Marisa Bacchioni, la madre del commercialista Marco Soracco nel cui studio a Chiavari (Genova) venne uccisa la segretaria Nada Cella il 6 maggio 1996, esce dal processo.
Lo ha deciso la Corte d'assise accogliendo la richiesta dell'avvocato Andrea Vernazza, legale della anziana donna. Il presidente Massimo Cusatti ha dichiarato "non doversi procedere per incapacità irreversibile".
Il processo per l'omicidio prosegue dunque per l'imputata principale, Anna Lucia Cecere, l'ex insegnante accusata di essere l'assassina materiale, e per Soracco accusato di favoreggiamento perché l'avrebbe coperta. La madre di Soracco era anche lei accusata di favoreggiamento per la sua presenza sulla scena dopo il delitto e per avere tra l'altro pulito il sangue della vittima sulle scale del palazzo priva dell'arrivo degli investigatori.
Anna Lucia Cecere "era arrabbiata col mondo", "si lamentava sempre che anche se aveva studiato da maestra doveva pulire le scale" e "conosceva Marco Soracco". E' quanto emerso dalla testimonianza di Adriana Berisso, ex vicina di casa di Cecere che già alcune settimane dopo l'omicidio aveva fatto il suo nome ai carabinieri. Chiedendo però di rimanere anonima per paura.
"All'epoca si sapeva benissimo chi comandava, il padre di Soracco era presidente della Democrazia Cristiana - ha spiegato la testimone -. Non ho firmato il verbale perché non volevo.
Mettetevi nei miei panni: Chiavari era gestita da certi personaggi. E la Cecere era sostenuta dalla Curia. Non volevo mettermi contro quel mondo. Ma io mi sentivo che dovevo dire quelle cose, la mia coscienza mi diceva di farlo".
Berisso ha spiegato tra l'altro: "Mia madre e la sua badante mi dissero che Cecere era molto arrabbiata perché era andata in studio di Soracco e Nada l'aveva trattata male. Lo disse impugnando una statuetta che aveva mia madre in casa e poi aggiunse 'Spaccherei la testa a tutte queste che vengono dalla campagna".

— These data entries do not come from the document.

Lemma rule_untouched c o c' new : rule c o c' new -> (forall p, j ∉ succs (impl_ c) p) -> j ∉ dispatches o ->
  (st c j = kPending \/ st c j = kSkipped) -> onJobStart j ∉ trace c ->
  (forall x, x ∈ new -> j ∉ dispatches x) /\ (st c' j = kPending \/ st c' j = kSkipped) /\ onJobStart j ∉ trace c'.
Proof.
  intros Hr Hs Ho Hst Ht.
  assert (Hnew : forall l, Forall (fun x => j ∉ dispatches x) l -> forall x, x ∈ l -> j ∉ dispatches x) by (intros l; by rewrite Forall_forall).
  assert (Hdeps : forall ns, Forall is_dep ns -> Forall (fun x => j ∉ dispatches x) ns).
  { intros ns Hns. apply Forall_forall. intros x Hx. rewrite (deps_dispatch_nothing ns x Hns Hx). apply not_elem_of_nil. }
  destruct Hr; cbn [dispatches] in Ho; (split; [apply Hnew; rewrite ?Forall_app, ?Forall_cons; cbn [dispatches]; split_and?; try set_solver; auto|]).
  all: try (split; [cbn [impl_ ctx count_one fst with_impl with_skips observe first_failure]; try done|try done]).
  all: try (rewrite status_store_other by set_solver; done).
  all: try (by rewrite status_store_unmet).
  all: try (by apply status_claimed).
  all: cbn [trace observe]; try done.
  all: try (apply Forall_app; split; [by apply Hdeps|apply Forall_singleton; cbn; apply not_elem_of_nil]).
  rewrite not_elem_of_app. split; [done|]. destruct e; cbn in Ho; set_solver.
Qed.
End untouched.

Lemma occ_succs m j p : occ j (adjacency m) = 0%nat -> j ∉ succs m p.
Proof.
  intros H Hin. unfold succs in Hin. destruct (adjacency m !! p) as [l|] eqn:E; [|by apply elem_of_nil in Hin]. cbn in Hin.
  assert (0 < occ j (adjacency m))%nat; [|lia]. apply occ_pos. by exists p, l.
Qed.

All'udienza sono stati sentiti anche i carabinieri che all'epoca indagarono per cinque giorni su Cecere e che trovarono cinque bottoni uguali nella sua abitazione.
In particolare Giuseppe Mariotta ha ricordato come fosse stata "fredda e impassibile durante la perquisizione". E soprattutto, che andarono dal pm dall'epoca per "chiedere di fare l'interrogatorio della donna. Ci disse che il quadro degli elementi indizianti non era un granché. Sostanzialmente Gebbia ci disse che non era il caso di continuare e di chiudere anche per non intralciare le altre indagini. Perché tanto da lì a poco ci sarebbe stata una svolta clamorosa".